You can write checks to see if something is numeric, or an integer, with is.numeric()
or is.integer()
.
The general “‘is.XXXXX()’” function will take many of the data types we cover here and more, and can be a real time/life saver.
We could also use class()
here and inspect the result.^[You might recall that class(1)
had the result of “numeric” - R was not by default considering 1 as an integer for the purpose of the class()
function. ### Special numbers As well as i
to denote imaginary numbers, there are some additional symbols you might encounter or want to use.
pi
= 3.1415927Inf
represents positive infinity. You’ll often see this if you divide a positive number by zero-Inf
represents negative infinity. You’ll often see this if you divide a negative number by zeroNaN
is what happens when you really screw up a calculation and do something like0/0
. It means the result is not a number!
Text
Text, also known as strings, is split up into two core types:
- characters are text as we typically think of it like “red”
- factors (and the subtype ordered factors) are a text type where the number of unique values is constrained e.g. the values are selected from a dropdown. Factors work by storing numbers that correspond to our values and then printing these values. This is much more space efficient when the number of unique values is low.[4]
We are going to focus on characters. This translates much better in written form than in video - so this is another new thing.
In R, you can’t just type some text as it will be construed as an object or function name. To delimit a string you can use speech marks ("
) or apostrophes ('
) at the beginning and end of it to show where it starts and ends. These are the text delimiters in R.

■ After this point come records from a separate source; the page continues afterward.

(* ===== verification/EvlNetwork.v ===== *)
(** * Mailboxes of several hosts on a network

    Runs of [Mode::Network] mailboxes (EvlMailbox.v) on all hosts of a network.
    A process runs on a host; a mailbox binds its socket to a port of that host.
    A datagram that is sent stays in the network, which may hand it to the socket
    at its address now, later, several times or never.  Then: who can receive
    what was sent to whom, when a message arrives, and the way of a typed
    message. *)

From Stdlib Require Import ZArith Lia.
From stdpp Require Import base list gmap sets fin_maps numbers.
From S2P Require Import Prelude IpcTypes EvlRegistry EvlRing EvlMailbox EvlProcess.

#[local] Open Scope Z_scope.

Import Registry Ring EvlBox.

Module OobNet.

(** An address is that of a host and a port.  The sender and the destination that
    it asked for are not in the datagram; statements refer to them. *)
Record Datagram := mkDgram { dg_addr : Z * Z; dg_data : bytes; dg_src : Z; dg_dest : Z }.

(** What a call of [receive_impl] delivered, to which mailbox. *)
Record receipt := mkReceipt { rc_id : Z; rc_data : bytes; rc_meta : option TimsMetadata }.

Record NetState := mkNetState {
  processes : gmap nat Process;
  bound : gmap (Z * Z) (nat * nat);        (* the mailbox object whose socket has the address *)
  soup : list Datagram;
  receipts : list receipt
}.

Definition no_net : NetState := mkNetState ∅ ∅ [] [].

(** What the programs do.  The object [p] of process [i]; [Receive] has a buffer
    of [size] bytes. *)
Inductive action :=
  | Start (i : nat)
  | Crash (i : nat)
  | New (i p : nat) (config : IpcConfig) (net : EvlNetworkConfig)
  | Initialize (i p : nat)
  | Shutdown (i p : nat)
  | Destroy (i p : nat)
  | Send (i p : nat) (data : bytes) (dest : Z)
  | Receive (i p : nat) (size : Z).

(** The most that a datagram carries in IPv4. *)
Definition udp_max : Z := 65507.

Section net.
Context (inet_pton : bytes -> option Z) (address : nat -> Z).

(** [bind] to a port that is not in use; to port 0, the system chooses one. *)
Inductive binds (bs : gmap (Z * Z) (nat * nat)) (ip : Z) : Z -> Z -> Prop :=
  | bind_port want : want <> 0 -> bs !! (ip, want) = None -> binds bs ip want want
  | bind_any port : in_u 16 port -> port <> 0 -> bs !! (ip, port) = None -> binds bs ip 0 port.

Lemma binds_wanted bs ip want port : binds bs ip want port -> want <> 0 -> port = want /\ bs !! (ip, want) = None.
Proof. by destruct 1. Qed.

Note you can’t use the two delimiters interchangeably e.g. “red’, but you can use them together to enable you have speech marks or apostrophes inside a string e.g. 'They said "Read this"'
or "It's mine now"
.
If you need to have both inside a string you can escape the ones on the inside of a string to say they don’t count as text delimiters. To escape a delimiter you can use a backslash(\
) e.g. "They said \"Read this\""
.
Beware the copy and paste here - sometimes this can really mess your code up, and if it’s not working for no obvious reason, try tidying up all your speech marks and apostrophes.
Converting to strings
Converting to characters and factors is the same as working with numbers. You swap “numeric” for “character” or “factor” and you’re done!

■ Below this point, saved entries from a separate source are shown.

(* ===== verification/Logging.v ===== *)
(** * The real-time logger

    Models include/corerat/logging: the levels, the log stream, the ring of
    [RtLogger] with its drain thread, and the two sinks.  The ring is a step
    machine: [commit] and the drain loop advance by one access to shared memory
    at a time, in any interleaving (sequentially consistent), so the unlocked
    hand-over between writer and drain thread is part of the model.

    [sertial::fixed_string] and [sertial::rt::append] are third-party: [append
    cap s added] is what a string of that capacity holds after the call. *)

From Stdlib Require Import ZArith Lia String.
From stdpp Require Import base list numbers.
From S2P Require Import Prelude Protocol MessageId.

#[local] Open Scope Z_scope.

Import Msg.

Module Logging.

(** ** Levels *)

Inductive LogLevel := Fatal | Error | Warn | Info | Debug | Trace.

#[export] Instance LogLevel_eq_dec : EqDecision LogLevel.
Proof. solve_decision. Defined.

Definition level_code (l : LogLevel) : Z :=
  match l with Fatal => 0 | Error => 1 | Warn => 2 | Info => 3 | Debug => 4 | Trace => 5 end.

Definition level_le (a b : LogLevel) : bool := level_code a <=? level_code b.

Definition to_gdos_type (l : LogLevel) : Z :=
  match l with Fatal => -124 | Error => -125 | Warn => -126 | Info => -127 | _ => -128 end.

Definition to_string (l : LogLevel) : string :=
  match l with
  | Fatal => "FATAL" | Error => "ERROR" | Warn => "WARN " | Info => "INFO " | Debug => "DEBUG" | Trace => "TRACE"
  end.

Record RtLogEntry := mkEntry {
  e_timestamp : Z;
  e_source_id : Z;
  e_level : LogLevel;
  e_message : bytes
}.

#[export] Instance RtLogEntry_eq_dec : EqDecision RtLogEntry.
Proof. solve_decision. Defined.

Definition empty_entry : RtLogEntry := mkEntry 0 0 Debug [].

Section logger.
Context (append : nat -> bytes -> bytes -> bytes).
Context (RingSize MaxMsgLen : nat).

(** ** RtLogStream *)

Record RtLogStream := mkStream { st_level : LogLevel; st_active : bool; st_buf : bytes }.

(** The constructor; [logger_level] is [logger.level()]. *)
Definition new_stream (logger_level lvl : LogLevel) : RtLogStream := mkStream lvl (level_le lvl logger_level) [].

(** [operator<<] of text; the overloads for numbers format and append text. *)
Definition stream_put (text : bytes) (st : RtLogStream) : RtLogStream :=
  if st_active st then mkStream (st_level st) true (append MaxMsgLen (st_buf st) text) else st.

(** The destructor: the arguments of [commit], if it is called. *)
Definition stream_end (st : RtLogStream) : option (LogLevel * bytes) :=
  if st_active st then Some (st_level st, st_buf st) else None.

(** ** RtLogger *)

Inductive commit_pc :=
  | CIdle
  | CWrite (e : RtLogEntry)       (* the ring was not full; the slot is written next *)
  | CPublish (e : RtLogEntry).    (* head_ is advanced next *)

Inductive drain_pc :=
  | DNone                                          (* no thread *)
  | DLoop                                          (* the test of the first loop *)
  | DFlush                                         (* the test of the second loop *)
  | DCopy (flush : bool)
  | DRelease (flush : bool) (copy : RtLogEntry)
  | DDispatch (flush : bool) (copy : RtLogEntry)
  | DDone.

#[export] Instance drain_pc_eq_dec : EqDecision drain_pc.
Proof. solve_decision. Defined.

(** [committed] is a history variable: the entries published so far.  [written]
    is what [dispatch] has handed to every sink. *)
Record RtLogger := mkLogger {
  ring : list RtLogEntry;
  head : Z;                        (* size_t *)
  tail : Z;
  source_id : Z;
  level : LogLevel;
  sink_count : nat;
  drain_running : bool;
  commit_at : commit_pc;           (* the holder of ring_mutex_ *)
  drain_at : drain_pc;             (* the drain thread *)
  committed : list RtLogEntry;
  written : list RtLogEntry
}.

Definition new_logger (source : Z) (min_level : LogLevel) : RtLogger :=
  mkLogger (replicate RingSize empty_entry) 0 0 source min_level 0 false CIdle DNone [] [].

Definition kMaxSinks : nat := 4.

(** [head_ & (RingSize - 1)] *)
Definition slot (n : Z) : nat := Z.to_nat (Z.land n (Z.of_nat RingSize - 1)).

Definition set_commit (c : commit_pc) (s : RtLogger) : RtLogger :=
  mkLogger (ring s) (head s) (tail s) (source_id s) (level s) (sink_count s) (drain_running s) c (drain_at s)
    (committed s) (written s).
Definition set_drain (d : drain_pc) (s : RtLogger) : RtLogger :=
  mkLogger (ring s) (head s) (tail s) (source_id s) (level s) (sink_count s) (drain_running s) (commit_at s) d
    (committed s) (written s).
Definition set_running (b : bool) (s : RtLogger) : RtLogger :=
  mkLogger (ring s) (head s) (tail s) (source_id s) (level s) (sink_count s) b (commit_at s) (drain_at s)
    (committed s) (written s).

(** [commit], three accesses; [now] is [Time::now()].  A full ring drops the entry. *)
Definition commit_begin (lvl : LogLevel) (msg : bytes) (now : Z) (s : RtLogger) : RtLogger :=
  if Z.of_nat RingSize <=? u64 (head s - tail s) then s
  else set_commit (CWrite (mkEntry now (source_id s) lvl (append MaxMsgLen [] msg))) s.

Definition commit_write (e : RtLogEntry) (s : RtLogger) : RtLogger :=
  set_commit (CPublish e)
    (mkLogger (<[slot (head s) := e]> (ring s)) (head s) (tail s) (source_id s) (level s) (sink_count s)
       (drain_running s) (commit_at s) (drain_at s) (committed s) (written s)).

Definition commit_publish (e : RtLogEntry) (s : RtLogger) : RtLogger :=
  set_commit CIdle
    (mkLogger (ring s) (u64 (head s + 1)) (tail s) (source_id s) (level s) (sink_count s)
       (drain_running s) (commit_at s) (drain_at s) (committed s ++ [e]) (written s)).

Definition add_sink (valid : bool) (s : RtLogger) : RtLogger :=
  if (sink_count s <? kMaxSinks)%nat && valid
  then mkLogger (ring s) (head s) (tail s) (source_id s) (level s) (S (sink_count s)) (drain_running s)
         (commit_at s) (drain_at s) (committed s) (written s)
  else s.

Add another line to your script and try it out.
Similarly to checking numbers, the same rule applies to checking strings - I’m not going to give it away - have a go!
Logical values
Whilst we’ve been testing our datatypes, we’ve created a lot of logical or boolean values. Boolean values are TRUE
and FALSE
. R is case-sensitive so these have to be typed upper-case, otherwise it means something different.
I bet you can totally guess how to convert and check logicals. Add it to your script!

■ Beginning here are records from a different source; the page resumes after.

(* ===== verification/Ownership.v ===== *)
(** * What mailboxes own

    The moves and destructors of [TimsMailbox] (src/tims_backend.cpp) and of
    [Mailbox] (include/corerat/ipc/mailbox.hpp) over the ownership logic of
    Resources.v: a mailbox owns the descriptor of its socket, from [initialize] to
    [shutdown], a move or the destructor; and the theorem about all owners. *)

From Stdlib Require Import ZArith Lia.
From stdpp Require Import base list gmap sets numbers.
From S2P Require Import Prelude Protocol TcpSocket IpcTypes Resources PlatformFile PlatformThread TimsMailbox MessageId MessageRegistry Mailbox.

#[local] Open Scope Z_scope.

(** ** TimsMailbox *)

Module TimsOwner.
Implicit Types (t o : TimsMailbox).

(** A member of TimsMailbox.v on the kernel: if it closes the socket, the
    descriptor is closed. *)
Definition on_kernel {A} (f : state TimsMailbox A) (t : TimsMailbox) : state Kernel (A * TimsMailbox) :=
  if sock_is_open (socket_ t) && negb (sock_is_open (socket_ (f t).2))
  then _ ← sys_release (sk_fd (socket_ t)); mret (f t)
  else mret (f t).

(** [socket_.connect] on the kernel, then the handshake. *)
Definition initialize (a : SockFd.ConnectArgs) (t : TimsMailbox) : state Kernel (IpcResult * TimsMailbox) :=
  if TimsMailbox.is_initialized_ t then mret (SUCCESS, t)
  else
    conn ← SockFd.connect a (socket_ t);
    let t := set_socket conn.2 t in
    if (conn.1 : bool) then on_kernel (TimsMailbox.initialize (Some conn.2)) t else mret (ERROR_INIT, t).

Definition shutdown (t : TimsMailbox) : state Kernel TimsMailbox :=
  r ← on_kernel TimsMailbox.shutdown t; mret r.2.

(** The destructor, with that of [socket_]. *)
Definition destroy (t : TimsMailbox) : state Kernel TimsMailbox :=
  t ← shutdown t;
  s ← SockFd.close (socket_ t);
  mret (set_socket s t).

Definition move_construct (o : TimsMailbox) : TimsMailbox * TimsMailbox :=
  let '(s, s') := SockFd.move_construct (socket_ o) in
  (set_socket s o, set_initialized false (set_socket s' o)).

(** [operator=] where the objects differ. *)
Definition move_assign (t o : TimsMailbox) : state Kernel (TimsMailbox * TimsMailbox) :=
  t ← shutdown t;
  ss ← SockFd.move_assign (socket_ t) (socket_ o);
  mret (set_socket ss.1 o, set_initialized false (set_socket ss.2 o)).

Inductive call := Initialize (a : SockFd.ConnectArgs) | Shutdown.

Definition run_call (c : call) (t : TimsMailbox) : state Kernel (bool * TimsMailbox) :=
  match c with
  | Initialize a => r ← initialize a t; mret (bool_decide (r.1 = SUCCESS), r.2)
  | Shutdown => t ← shutdown t; mret (true, t)
  end.

(** What the object owns. *)
Definition socket_held (t : TimsMailbox) : list nat := held (sk_fd (socket_ t)).

(** The members keep the descriptor or close it. *)
Definition keeps_or_closes {A} (f : state TimsMailbox A) (t : TimsMailbox) : Prop :=
  sk_fd (socket_ (f t).2) = sk_fd (socket_ t) \/ sk_fd (socket_ (f t).2) < 0.

Lemma on_kernel_keeps {A} (f : state TimsMailbox A) t :
  keeps_or_closes f t -> keeps (socket_held t) (on_kernel f t) (fun r => socket_held r.2).
Proof.
  unfold on_kernel, keeps_or_closes, socket_held, sock_is_open. intros Hf. apply keeps_if; intros E.
  - apply andb_true_iff in E as [_ Hn%negb_true_iff%Z.leb_gt].
    eapply keeps_bind; [apply keeps_release_held|]. intros ?. apply keeps_ret. by rewrite held_neg.
  - apply keeps_ret. destruct Hf as [->|Hneg]; [done|].
    apply andb_false_iff in E as [Hc%Z.leb_gt|Ho%negb_false_iff%Z.leb_le]; [|lia].
    by rewrite !held_neg by lia.
Qed.

Lemma sock_close_neg s : sk_fd (sock_close s) < 0.
Proof. unfold sock_close. destruct (Z.leb_spec 0 (sk_fd s)); cbn; lia. Qed.

Lemma shutdown_keeps_or_closes t : keeps_or_closes TimsMailbox.shutdown t.
Proof.
  unfold keeps_or_closes, TimsMailbox.shutdown, modify. cbn.
  destruct (TimsMailbox.is_initialized_ t); [right; apply sock_close_neg|by left].
Qed.

Lemma initialize_keeps_or_closes s t :
  socket_ t = s -> TimsMailbox.is_initialized_ t = false -> keeps_or_closes (TimsMailbox.initialize (Some s)) t.
Proof.
  intros Hs Hi. unfold keeps_or_closes, TimsMailbox.initialize. rewrite bind_eq. cbn [get_state fst snd].
  rewrite Hi, bind_eq. cbn [modify fst snd].
  assert (forall bs t, sk_fd (socket_ (sock_send bs t).2) = sk_fd (socket_ t)) as Hsend.
  { intros bs t0. unfold sock_send. pose proof (send_all_fd (socket_ t0) bs). by destruct (send_all _ _). }
  assert (forall t, sk_fd (socket_ (fail_init t).2) < 0) as Hfail.
  { intros t0. unfold fail_init. rewrite bind_eq. apply sock_close_neg. }
  rewrite bind_eq. destruct (negb _); [by right|]. rewrite bind_eq. destruct (negb _); [by right|].
  rewrite bind_eq. set (t1 := (sock_send _ (sock_send _ _).2).2).
  assert (sk_fd (socket_ (sock_recv sizeof_FrameHeader t1).2) = sk_fd (socket_ t1)) as Hrecv.
  { unfold sock_recv. destruct (recv_all_spec (socket_ t1) 16) as (k&Hr&_). change (Z.of_nat 16) with sizeof_FrameHeader in Hr.
    destruct (recv_all _ _) as [[ok bs] s1]. apply Hr. }
  destruct (sock_recv _ _).1; [|by right]. destruct (_ =? _); [|by right]. left. rewrite bind_eq. cbn.
  rewrite Hrecv. unfold t1. rewrite !Hsend. cbn. by rewrite Hs.
Qed.

Lemma tims_shutdown_keeps t : keeps (socket_held t) (shutdown t) socket_held.
Proof.
  eapply keeps_bind; [apply on_kernel_keeps, shutdown_keeps_or_closes|]. intros r. by apply keeps_ret.
Qed.

Lemma tims_initialize_keeps a t : keeps (socket_held t) (initialize a t) (fun r => socket_held r.2).
Proof.
  unfold initialize. apply keeps_if; intros Ei; [by apply keeps_ret|].
  eapply keeps_bind; [apply SockFd.connect_keeps|]. intros [ok s]. cbn [fst snd].
  apply keeps_if; intros _; [|by apply keeps_ret].
  apply (on_kernel_keeps _ (set_socket s t)). by apply initialize_keeps_or_closes.
Qed.

Lemma tims_destroy_keeps t : keeps (socket_held t) (destroy t) (fun _ => []).
Proof.
  eapply keeps_bind; [apply tims_shutdown_keeps|]. intros t1.
  eapply keeps_bind; [apply SockFd.close_keeps_nil|]. intros s. by apply keeps_ret.
Qed.

Lemma destroy_holds t k : socket_held (destroy t k).1 = [].
Proof. unfold destroy. rewrite !bind_eq. cbn. apply SockFd.close_releases. Qed.

Lemma move_assign_keeps t o :
  keeps (socket_held t ++ socket_held o) (move_assign t o) (fun r => socket_held r.1 ++ socket_held r.2).
Proof.
  eapply keeps_bind; [apply keeps_frame, tims_shutdown_keeps|]. intros t1.
  eapply keeps_bind; [apply (SockFd.socket_owner_spec.(move_to_keeps) (socket_ t1) (socket_ o))|].
  intros ss. by apply keeps_ret.
Qed.

#[global] Instance tims_owner (config : IpcConfig) : Owner TimsMailbox call := {
  holds := socket_held;
  new_object := TimsMailbox.new_mailbox config;
  acquire := run_call;
  release := destroy;
  move_from := move_construct;
  move_to := move_assign
}.

#[global] Instance tims_owner_spec config : @OwnerSpec TimsMailbox call (tims_owner config).
Proof.
  split; cbn -[held socket_held].
  - done.
  - intros [a|] t.
    + eapply keeps_bind; [apply tims_initialize_keeps|]. intros r. by apply keeps_ret.
    + eapply keeps_bind; [apply tims_shutdown_keeps|]. intros r. by apply keeps_ret.
  - apply tims_destroy_keeps.
  - apply destroy_holds.
  - done.
  - apply move_assign_keeps.
  - intros t o k. unfold move_assign. rewrite !bind_eq. unfold SockFd.move_assign. by rewrite bind_eq.
Qed.
End TimsOwner.

(** ** Mailbox *)

Module MailboxOwner.
Import Mbx.

Abbreviation TypedMailbox := (Mbx.Mailbox (B := TimsMailbox)).

Implicit Types (m o : TypedMailbox).

Definition box_held (m : TypedMailbox) : list nat := TimsOwner.socket_held (tims_ m).

Definition start (a : SockFd.ConnectArgs) (m : TypedMailbox) : state Kernel (MailboxResult * TypedMailbox) :=
  if running_ m then mret (Some AlreadyRunning, m)
  else
    r ← TimsOwner.initialize a (tims_ m);
    if decide (r.1 = SUCCESS) then mret (None, mkMailbox (config_ m) r.2 true)
    else mret (Some NotInitialized, mkMailbox (config_ m) r.2 false).

Definition stop (m : TypedMailbox) : state Kernel TypedMailbox :=
  if running_ m then t ← TimsOwner.shutdown (tims_ m); mret (mkMailbox (config_ m) t false) else mret m.

(** The destructor, with that of [tims_]. *)
Definition destroy (m : TypedMailbox) : state Kernel TypedMailbox :=
  m ← stop m;
  t ← TimsOwner.destroy (tims_ m);
  mret (mkMailbox (config_ m) t (running_ m)).

Definition move_construct (o : TypedMailbox) : TypedMailbox * TypedMailbox :=
  let '(t, t') := TimsOwner.move_construct (tims_ o) in
  (mkMailbox (config_ o) t (running_ o), moved_from (mkMailbox (config_ o) t' (running_ o))).

(** [operator=] where the objects differ. *)
Definition move_assign (m o : TypedMailbox) : state Kernel (TypedMailbox * TypedMailbox) :=
  m ← stop m;
  ts ← TimsOwner.move_assign (tims_ m) (tims_ o);
  mret (mkMailbox (config_ o) ts.1 (running_ o), moved_from (mkMailbox (config_ o) ts.2 (running_ o))).

Inductive call := Start (a : SockFd.ConnectArgs) | Stop.

Definition run_call (c : call) (m : TypedMailbox) : state Kernel (bool * TypedMailbox) :=
  match c with
  | Start a => r ← start a m; mret (bool_decide (r.1 = None), r.2)
  | Stop => m ← stop m; mret (true, m)
  end.

Lemma stop_keeps m : keeps (box_held m) (stop m) box_held.
Proof.
  unfold stop. apply keeps_if; intros _; [|by apply keeps_ret].
  eapply keeps_bind; [apply TimsOwner.tims_shutdown_keeps|]. intros t. by apply keeps_ret.
Qed.

Lemma start_keeps a m : keeps (box_held m) (start a m) (fun r => box_held r.2).
Proof.
  unfold start. apply keeps_if; intros _; [by apply keeps_ret|].
  eapply keeps_bind; [apply TimsOwner.tims_initialize_keeps|]. intros r. destruct (decide _); by apply keeps_ret.
Qed.

#[global] Instance mailbox_owner (config : MailboxConfig) : Owner TypedMailbox call := {
  holds := box_held;
  new_object := new_mailbox config TimsMailbox.new_mailbox;
  acquire := run_call;
  release := destroy;
  move_from := move_construct;
  move_to := move_assign
}.

#[global] Instance mailbox_owner_spec config : @OwnerSpec TypedMailbox call (mailbox_owner config).
Proof.
  split; cbn -[held box_held].
  - done.
  - intros [a|] m.
    + eapply keeps_bind; [apply start_keeps|]. intros r. by apply keeps_ret.
    + eapply keeps_bind; [apply stop_keeps|]. intros r. by apply keeps_ret.
  - intros m. eapply keeps_bind; [apply stop_keeps|]. intros m1.
    eapply keeps_bind; [apply TimsOwner.tims_destroy_keeps|]. intros t. by apply keeps_ret.
  - intros m k. unfold destroy. rewrite !bind_eq. apply TimsOwner.destroy_holds.
  - done.
  - intros m o. eapply keeps_bind; [apply keeps_frame, stop_keeps|]. intros m1.
    eapply keeps_bind; [apply TimsOwner.move_assign_keeps|]. intros ts. by apply keeps_ret.
  - intros m o k. unfold move_assign. rewrite !bind_eq.
    apply ((TimsOwner.tims_owner_spec (create_backend_config (config_ m))).(move_to_source)).
Qed.
End MailboxOwner.

(** ** The theorem *)

(** C23. Files of both platforms, sockets, threads of both platforms and mailboxes
    on TiMS release what they acquired, once, in every program that creates,
    opens, starts, moves, assigns (to themselves too), closes, stops, detaches and
    destroys them, whatever the kernel and the router answer; an EVL file has its
    descriptor and its proxy or neither. *)
Theorem resources_released_once
    (EVL_CLONE_PRIVATE EVL_CLONE_INPUT EVL_CLONE_OUTPUT : Z) (evl_create_proxy : Z -> Z -> Z -> Z -> state Kernel Z) :
  (forall fd size granularity flags, keeps [] (evl_create_proxy fd size granularity flags) held) ->
  let evl_files := EvlFile.file_owner EVL_CLONE_PRIVATE EVL_CLONE_INPUT EVL_CLONE_OUTPUT evl_create_proxy in
  sound StdFile.File OpenArgs /\
  @sound EvlFile.File OpenArgs evl_files /\
  sound TcpSocket.TcpSocket SockFd.ConnectArgs /\
  sound StdThread.Thread Threading.thread_call /\
  sound EvlThread.Thread Threading.thread_call /\
  (forall config, @sound TimsMailbox TimsOwner.call (TimsOwner.tims_owner config)) /\
  (forall config, @sound (Mbx.Mailbox (B := TimsMailbox)) MailboxOwner.call (MailboxOwner.mailbox_owner config)) /\
  (forall a f k, EvlFile.file_wf (acquire (Owner := evl_files) a f k).1.2).
Proof.
  intros Hproxy evl_files.
  split; [apply owner_sound, _|]. split; [|split; [apply owner_sound, _|split; [apply owner_sound, _|split_and!]]].
  - eapply owner_sound. by apply EvlFile.file_owner_spec.
  - apply owner_sound, _.
  - intros config. eapply owner_sound, TimsOwner.tims_owner_spec.
  - intros config. eapply owner_sound, MailboxOwner.mailbox_owner_spec.
  - intros a f k. apply EvlFile.open_wf.
Qed.

(** On an EVL kernel: a file is opened, moved to a second object, which then
    fails to open another because there is no proxy for it. *)
Lemma resources_released_once_witness :
  let proxy (_ _ _ _ : Z) := sys_create in
  let files := EvlFile.file_owner 0 1 2 proxy in
  @sound EvlFile.File OpenArgs files /\
  let run es := @pool_run _ _ files es (mkPool (mkKernel ∅ [3; 4; 5; -12] []) ∅) in
  let es := [Construct 1; Construct 2; Acquire 1 (mkOpen 2 0 4096); MoveAssign 2 1] in
  k_open (p_kernel (run es)) = {[3%nat; 4%nat]} /\
  k_open (p_kernel (run (es ++ [Acquire 2 (mkOpen 0 0 4096)]))) = ∅.
Proof.
  intros proxy files. split; [|split; vm_compute; reflexivity].
  apply (resources_released_once 0 1 2 proxy). intros fd size granularity flags. apply keeps_create.
Defined.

We quickly touched on dates in the video, but refer to this below for a deeper explanation of date handling in R.
Dates
Dates are one of the hardest parts of programming! This is a very brief introduction to dates so if you want more (and there’s lots) - get searching!
Dates in R split into:
- dates do not have any time component
- POSIX date-times
- POSIXct is an integer based storage method
- POSIXlt is a component based storage method
You might be looking at the two POSIX times and thinking to yourself “ZOMG how am I meant to choose?”. Most people use the POSIXct format[5], which is the default for many of R’s functions.
Converting to dates
You can convert to date-time’s with as.Date()
,as.POSIXct()
, and as.POSIXlt()
. Ideally, you’ll provide a string with the date(time) in ISO8601 formats e.g. “YYYY-MM-DD hh:mm”.
- Use your birthday and turn it into a date in your script. You guessed it. Use that
as.
function again. (Hint - date needs a capital D!) If you don’t know the specific minute of your arrival onto earth, you can just leave hh:mm blank and R will still understand!
Note that it’s assuming a time zone based on my device as I’ve not provided a default. It’s prudent to set the time zone in order to avoid the results of your code changing based on where the code is run or when[6].
- Add a timezone to your birthday by including
tz = GMT
inside the brackets.
Checking dates
Unfortunately, R does not provide functions for checking whether the class of something is a date-time type without extending it’s functionality. We have to use class()
as a consequence.
class(as.Date("2017-12-31"))
Missings
Every data type has an NA
, an identifier for a missing value.
If you use an NA in an object it will take on the data type used in the object. You can, however, make NAs directly.
NA
NA_integer_
NA_character_
Checking NAs
You can check what data type an NA is, using the class()
function. Add this to your script now.
Want to check if something is NA? You know how to check things by now! Add another line to your script, just to be sure.
Summary
There a few more datatypes out in the wild but numbers, strings, booleans, and dates are the core types you’ll encounter.
There are normally as.*
and is.*
functions for converting to a datatype or checking if something is a given datatype. You can use class()
to uncover the datatype too.
Just in case you want to play around with the code used in the video, I’ve included the code below.
Happy testing!
Ellen :)
PlantGrowth <- PlantGrowth
View(PlantGrowth)
summary(PlantGrowth)
PlantGrowth$weight <- as.character(PlantGrowth$weight)
class(PlantGrowth$weight)
PlantGrowth1 <- PlantGrowth
summary(PlantGrowth1)
PlantGrowth1$weight <- as.numeric(PlantGrowth1$weight)
class(PlantGrowth1$weight)
my.birthday <- '1991-12-12' # Note the speech marks
class(my.birthday)
birthday.date <- as.Date(my.birthday)
class(birthday.date)
str(PlantGrowth)
summary(PlantGrowth)